Clearly, law enforcement along with our public and private traffic safety partners must come together as a global community to address the chronic yet often preventable occurrence of traffic-related injury and death.

Developing an Action Plan

What can you and your agency do to increase community safety and decrease traffic-related crashes? The WHO highlights two key concepts in their efforts to address road safety:

  • Raise awareness. Law enforcement agencies everywhere must work to increase the level of attention paid by both law enforcement and the public to traffic safety initiatives, especially in developing countries where issues such as safe road design, development of enforceable safety laws, and pedestrian or cyclist safety are critical. This goes not only for official channels but also toward increased community awareness of traffic safety issues as well.

  • Generate action. In order to affect change, it is vital to engage stakeholders in dialogue about these issues. Creating partnerships with public health leaders, federal, state and local government officials, and community-based organizations can lead to successful programs that address both behavior modification and enforcement strategies.



Examining the Numbers

Consider these U.S. statistics from the Centers for Disease Control and Prevention (CDC) as you develop your traffic safety plan for World Health Day 2004:

  • Motor vehicle crashes remain the leading cause of death for persons 1-34 years of age and are the leading cause of injury-related death for all ages resulting in nearly 44,000 deaths in 2001.

  • In 2002, alcohol-related crashes accounted for more than 40 percent of all traffic-related deaths.

  • Almost 500 children under 4 years of age died in crashes in 2002 and 40 percent of them were totally unrestrained.

  • If restraint use among motor vehicle occupants age five and older increased to 100 percent, an additional 9,000 lives could be saved each year.



Utilizing Resources

The theme for World Health Day 2004 is "Family Road Safety: Protecting the Ones You Love." The WHO suggests the following events and activities you can use to promote traffic safety in your community:

  • Work with city officials to develop a proclamation for April 7 and organize a press event.

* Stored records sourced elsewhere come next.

(* ===== verification/RtQueue.v ===== *)
(** * The real-time run queue (sched_rt.c, src/indwriterups/project1)

    Enqueueing, dequeueing and choosing tasks on one processor's queue: an array
    of lists by priority with a bitmap of the lists in use, the highest
    priorities, and the counts that say whether tasks may be pushed away. *)

From S2P Require Import Prelude RtState RtBandwidth.

Local Open Scope Z_scope.

Section queue.
Context `{RtEnv}.

(** ** Overload and pushable tasks *)

Definition rt_overloaded (s : sys) : Z := rto_count (rd s).

Definition rt_set_overload (c : nat) (s : sys) : sys :=
  if online (rqs s c)
  then upd_rd (λ d, mk_rd (span d) ({[c]} ∪ rto_mask d) (s32 (rto_count d + 1)) (cpupri d)) s else s.

Definition rt_clear_overload (c : nat) (s : sys) : sys :=
  if online (rqs s c)
  then upd_rd (λ d, mk_rd (span d) (rto_mask d ∖ {[c]}) (s32 (rto_count d - 1)) (cpupri d)) s else s.

(** [cpupri_set]. *)
Definition cpupri_set (c : nat) (pr : Z) (s : sys) : sys :=
  upd_rd (λ d, mk_rd (span d) (rto_mask d) (rto_count d) (<[c := pr]> (cpupri d))) s.

Definition update_rt_migration (c : nat) (s : sys) : sys :=
  let r := rt_of s c in
  if negb (bool_decide (rt_nr_migratory r = 0)) && bool_decide (1 < rt_nr_total r) then
    if overloaded r then s else upd_rt c (set_overloaded true) (rt_set_overload c s)
  else if overloaded r then upd_rt c (set_overloaded false) (rt_clear_overload c s) else s.

Definition inc_rt_migration (p c : nat) (s : sys) : sys :=
  let m := if decide (1 < nr_cpus_allowed (tasks s p)) then 1 else 0 in
  update_rt_migration c (upd_rt c (λ r, set_migration (u64 (rt_nr_migratory r + m)) (u64 (rt_nr_total r + 1)) r) s).

Definition dec_rt_migration (p c : nat) (s : sys) : sys :=
  let m := if decide (1 < nr_cpus_allowed (tasks s p)) then 1 else 0 in
  update_rt_migration c (upd_rt c (λ r, set_migration (u64 (rt_nr_migratory r - m)) (u64 (rt_nr_total r - 1)) r) s).

Definition enqueue_pushable_task (c p : nat) (s : sys) : sys :=
  upd_rt c (λ r, set_pushable (plist_add p (prio (tasks s p)) (plist_del p (pushable_tasks r))) r) s.

Definition dequeue_pushable_task (c p : nat) (s : sys) : sys :=
  upd_rt c (λ r, set_pushable (plist_del p (pushable_tasks r)) r) s.

Definition has_pushable_tasks (s : sys) (c : nat) : bool :=
  negb (bool_decide (plist_items (pushable_tasks (rt_of s c)) = [])).

(** ** The array *)

(** The tasks of a queue, by priority and then in order. *)
Definition queued (r : rt_rq) : list nat := concat (list_items <$> queue r).

(** [on_rt_rq]: the entity is linked in a list of its queue. *)
Definition on_rt_rq (s : sys) (p : nat) : bool := bool_decide (p ∈ queued (rt_of s (task_cpu (tasks s p)))).

(** The list of a priority. *)
Definition queue_at (r : rt_rq) (k : nat) : list nat := list_items (default rlist_init (queue r !! k)).

Definition sched_find_first_bit (b : bitmap) : nat := find_next_bit b (S MAX_RT_PRIO) 0.

(** [pick_rt_task] for processor [cpu], or for any when there is none. *)
Definition pick_rt_task (s : sys) (cpu : option nat) (p : nat) : bool :=
  negb (task_running s p) &&
  match cpu with Some c => bool_decide (c ∈ cpus_allowed (tasks s p)) | None => true end &&
  bool_decide (1 < nr_cpus_allowed (tasks s p)).

(** The loop of [pick_next_highest_task_rt] from bit [idx]. *)
Fixpoint pick_highest_loop (fuel : nat) (s : sys) (c : nat) (cpu : option nat) (idx : nat) : option nat :=
  match fuel with
  | O => None
  | S fuel' =>
      if decide (MAX_RT_PRIO <= idx)%nat then None
      else
        match find (pick_rt_task s cpu) (queue_at (rt_of s c) idx) with
        | Some p => Some p
        | None => pick_highest_loop fuel' s c cpu (find_next_bit (bits (rt_of s c)) MAX_RT_PRIO (S idx))
        end
  end.

Definition pick_next_highest_task_rt (s : sys) (c : nat) (cpu : option nat) : option nat :=
  pick_highest_loop (S MAX_RT_PRIO) s c cpu (sched_find_first_bit (bits (rt_of s c))).

(** ** Highest priorities *)

Definition next_prio (s : sys) (c : nat) : Z :=
  match pick_next_highest_task_rt s c (Some c) with
  | Some p => if rt_prio (prio (tasks s p)) then prio (tasks s p) else Z.of_nat MAX_RT_PRIO
  | None => Z.of_nat MAX_RT_PRIO
  end.

Definition inc_rt_prio_smp (c : nat) (pr prev_prio : Z) (s : sys) : sys :=
  if decide (pr < prev_prio) then
    let s := upd_rt c (set_highest_next prev_prio) s in
    if online (rqs s c) then cpupri_set c pr s else s
  else if decide (pr = highest_curr (rt_of s c)) then upd_rt c (set_highest_next pr) s
  else if decide (pr < highest_next (rt_of s c)) then upd_rt c (set_highest_next (next_prio s c)) s
  else s.

Definition dec_rt_prio_smp (c : nat) (pr prev_prio : Z) (s : sys) : sys :=
  let s := if negb (bool_decide (rt_nr_running (rt_of s c) = 0)) && bool_decide (pr <= highest_next (rt_of s c))
           then upd_rt c (set_highest_next (next_prio s c)) s else s in
  if online (rqs s c) && negb (bool_decide (highest_curr (rt_of s c) = prev_prio))
  then cpupri_set c (highest_curr (rt_of s c)) s else s.

Definition inc_rt_prio (c : nat) (pr : Z) (s : sys) : sys :=
  let prev_prio := highest_curr (rt_of s c) in
  let s := if decide (pr < prev_prio) then upd_rt c (set_highest_curr pr) s else s in
  inc_rt_prio_smp c pr prev_prio s.

Definition dec_rt_prio (c : nat) (pr : Z) (s : sys) : sys :=
  let prev_prio := highest_curr (rt_of s c) in
  let s :=
    if decide (rt_nr_running (rt_of s c) ≠ 0) then
      if decide (pr = prev_prio)
      then upd_rt c (set_highest_curr (Z.of_nat (sched_find_first_bit (bits (rt_of s c))))) s else s
    else upd_rt c (set_highest_curr (Z.of_nat MAX_RT_PRIO)) s in
  dec_rt_prio_smp c pr prev_prio s.

(** ** Entities *)

Definition inc_rt_tasks (p c : nat) (s : sys) : sys :=
  let s := upd_rt c (λ r, set_rt_nr_running (u64 (rt_nr_running r + 1)) r) s in
  let s := inc_rt_prio c (prio (tasks s p)) s in
  let s := inc_rt_migration p c s in
  start_rt_bandwidth s.

Definition dec_rt_tasks (p c : nat) (s : sys) : sys :=
  let s := upd_rt c (λ r, set_rt_nr_running (u64 (rt_nr_running r - 1)) r) s in
  let s := dec_rt_prio c (prio (tasks s p)) s in
  dec_rt_migration p c s.

(** The priority as an index of the array. *)
Definition prio_index (s : sys) (p : nat) : nat := Z.to_nat (prio (tasks s p)).

Definition __enqueue_rt_entity (p : nat) (head : bool) (s : sys) : sys :=
  let c := task_cpu (tasks s p) in
  let k := prio_index s p in
  let s := upd_rt c (λ r, set_active (alter (if head then list_add p else list_add_tail p) k (queue r))
                            (__set_bit k (bits r)) r) s in
  inc_rt_tasks p c s.

(** [list_del_init] takes the entity out of the list it is linked in. *)
Definition array_del (p : nat) (q : list rlist) : list rlist := list_del p <$> q.

Definition __dequeue_rt_entity (p : nat) (s : sys) : sys :=
  let c := task_cpu (tasks s p) in
  let k := prio_index s p in
  let s := upd_rt c (λ r, set_active (array_del p (queue r)) (bits r) r) s in
  let s := if decide (queue_at (rt_of s c) k = [])
           then upd_rt c (λ r, set_active (queue r) (__clear_bit k (bits r)) r) s else s in
  dec_rt_tasks p c s.

Definition dequeue_rt_stack (p : nat) (s : sys) : sys :=
  if on_rt_rq s p then __dequeue_rt_entity p s else s.

Definition enqueue_rt_entity (p : nat) (head : bool) (s : sys) : sys :=
  __enqueue_rt_entity p head (dequeue_rt_stack p s).

Definition dequeue_rt_entity (p : nat) (s : sys) : sys := dequeue_rt_stack p s.

(** ** Tasks *)

(** The flags ENQUEUE_WAKEUP and ENQUEUE_HEAD are the two booleans. *)
Definition enqueue_task_rt (c p : nat) (wakeup head : bool) (s : sys) : sys :=
  let s := if wakeup then upd_task p (λ t, set_timeout 0 (sched_exp t) t) s else s in
  let s := enqueue_rt_entity p head s in
  if negb (task_current s c p) && bool_decide (1 < nr_cpus_allowed (tasks s p))
  then enqueue_pushable_task c p s else s.

Definition dequeue_task_rt (c p : nat) (s : sys) : sys :=
  dequeue_pushable_task c p (dequeue_rt_entity p (update_curr_rt c s)).

(** [list_move] and [list_move_tail]. *)
Definition requeue_rt_entity (p : nat) (head : bool) (s : sys) : sys :=
  if on_rt_rq s p then
    upd_rt (task_cpu (tasks s p)) (λ r,
      set_active (alter (if head then list_add p else list_add_tail p) (prio_index s p) (array_del p (queue r))) (bits r) r) s
  else s.

Definition requeue_task_rt (p : nat) (head : bool) (s : sys) : sys := requeue_rt_entity p head s.

Definition yield_task_rt (c : nat) (s : sys) : sys := requeue_task_rt (curr (rqs s c)) false s.

Definition check_preempt_equal_prio (c p : nat) (s : sys) : sys :=
  let cur := curr (rqs s c) in
  if decide (nr_cpus_allowed (tasks s cur) = 1) then s
  else if decide (nr_cpus_allowed (tasks s p) ≠ 1 ∧ is_Some (cpupri_find s p)) then s
  else if decide (is_Some (cpupri_find s cur)) then resched_task cur (requeue_task_rt p true s)
  else s.

Definition check_preempt_curr_rt (c p : nat) (s : sys) : sys :=
  let cur := curr (rqs s c) in
  if decide (prio (tasks s p) < prio (tasks s cur)) then resched_task cur s
  else if decide (prio (tasks s p) = prio (tasks s cur)) then
    if need_resched (tasks s cur) then s else check_preempt_equal_prio c p s
  else s.

(** ** Choosing *)

(** [None] is the [BUG_ON], or an empty list behind a bit that is set. *)
Definition pick_next_rt_entity (s : sys) (c : nat) : option nat :=
  let idx := sched_find_first_bit (bits (rt_of s c)) in
  if decide (MAX_RT_PRIO <= idx)%nat then None else head (queue_at (rt_of s c) idx).

Definition _pick_next_task_rt (c : nat) (s : sys) : option (option nat * sys) :=
  if decide (rt_nr_running (rt_of s c) = 0) then Some (None, s)
  else if rt_rq_throttled s c then Some (None, s)
  else
    match pick_next_rt_entity s c with
    | None => None
    | Some p => Some (Some p, upd_task p (λ t, set_exec (clock_task (rqs s c)) (sum_exec_runtime t) t) s)
    end.

Definition pick_next_task_rt (c : nat) (s : sys) : option (option nat * sys) :=
  match _pick_next_task_rt c s with
  | None => None
  | Some (p, s) =>
      let s := match p with Some p => dequeue_pushable_task c p s | None => s end in
      Some (p, upd_rq c (set_post_schedule (has_pushable_tasks s c)) s)
  end.

Definition put_prev_task_rt (c p : nat) (s : sys) : sys :=
  let s := update_curr_rt c s in
  let s := upd_task p (λ t, set_exec 0 (sum_exec_runtime t) t) s in
  if on_rt_rq s p && bool_decide (1 < nr_cpus_allowed (tasks s p)) then enqueue_pushable_task c p s else s.

Definition set_curr_task_rt (c : nat) (s : sys) : sys :=
  let p := curr (rqs s c) in
  dequeue_pushable_task c p (upd_task p (λ t, set_exec (clock_task (rqs s c)) (sum_exec_runtime t) t) s).

(** ** The tick *)

Definition watchdog (p : nat) (s : sys) : sys :=
  let t := tasks s p in
  if decide (lim_soft t = RLIM_INFINITY) then s
  else
    let timeout := u64 (timeout t + 1) in
    let next := u64 (Z.min (lim_soft t) (lim_hard t) + 1000000 / HZ - 1) / (1000000 / HZ) in
    upd_task p (set_timeout timeout (if decide (next < timeout) then sum_exec_runtime t else sched_exp t)) s.

(** The neighbours of the entity differ: it is not alone in its list. *)
Definition run_list_shared (s : sys) (p : nat) : bool :=
  existsb (λ l, bool_decide (p ∈ list_items l) && bool_decide (1 < length (list_items l))%nat)
    (queue (rt_of s (task_cpu (tasks s p)))).

Definition task_tick_rt (c p : nat) (s : sys) : sys :=
  let s := watchdog p (update_curr_rt c s) in
  if decide (policy (tasks s p) ≠ SCHED_RR) then s
  else
    let slice := u32 (time_slice (tasks s p) - 1) in
    let s := upd_task p (set_time_slice slice) s in
    if decide (slice ≠ 0) then s
    else
      let s := upd_task p (set_time_slice DEF_TIMESLICE) s in
      if run_list_shared s p
      then upd_task p (set_need_resched true) (requeue_task_rt p false s) else s.

Definition get_rr_interval_rt (s : sys) (p : nat) : Z :=
  if decide (policy (tasks s p) = SCHED_RR) then DEF_TIMESLICE else 0.

(** ** Affinity *)

Definition bool_to_Z (b : bool) : Z := if b then 1 else 0.

(** [None] is one of the two [BUG_ON]s. *)
Definition set_cpus_allowed_rt (p : nat) (new_mask : gset nat) (s : sys) : option sys :=
  let weight := Z.of_nat (size new_mask) in
  let t := tasks s p in
  let c := task_cpu t in
  let finish s := Some (upd_task p (set_affinity weight new_mask) s) in
  if rt_task t then
    if on_rq t && negb (bool_decide (weight = nr_cpus_allowed t)) then
      let s :=
        if task_current s c p then s
        else
          let s := if decide (1 < nr_cpus_allowed t) then dequeue_pushable_task c p s else s in
          if decide (1 < weight) then enqueue_pushable_task c p s else s in
      if decide (nr_cpus_allowed t <= 1 ∧ 1 < weight) then
        finish (update_rt_migration c (upd_rt c (λ r, set_migration (u64 (rt_nr_migratory r + 1)) (rt_nr_total r) r) s))
      else if decide (1 < nr_cpus_allowed t ∧ weight <= 1) then
        if decide (rt_nr_migratory (rt_of s c) = 0) then None
        else finish (update_rt_migration c (upd_rt c (λ r, set_migration (u64 (rt_nr_migratory r - 1)) (rt_nr_total r) r) s))
      else finish (update_rt_migration c s)
    else finish s
  else None.

End queue.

  • Collaborate with media to cover the events you organize celebrating World Health Day, remember to include local traffic reporters as they can easily insert a safety message into their report.

  • Sponsor essay or poster contests in local schools to foster youth interest in traffic safety.

  • Implement incentive programs, providing small prizes, in popular locations such as grocery stores and fast food locations to reward people who are wearing their seat belts and have other occupants, especially children, properly restrained.

  • Encourage local businesses to display public safety messages in their windows or on counters.

  • Encourage volunteerism in the community, have traffic safety professionals volunteer their time to a child seat checkpoint, or have a fundraising event where the proceeds are used to purchase and distribute child seats to families in need.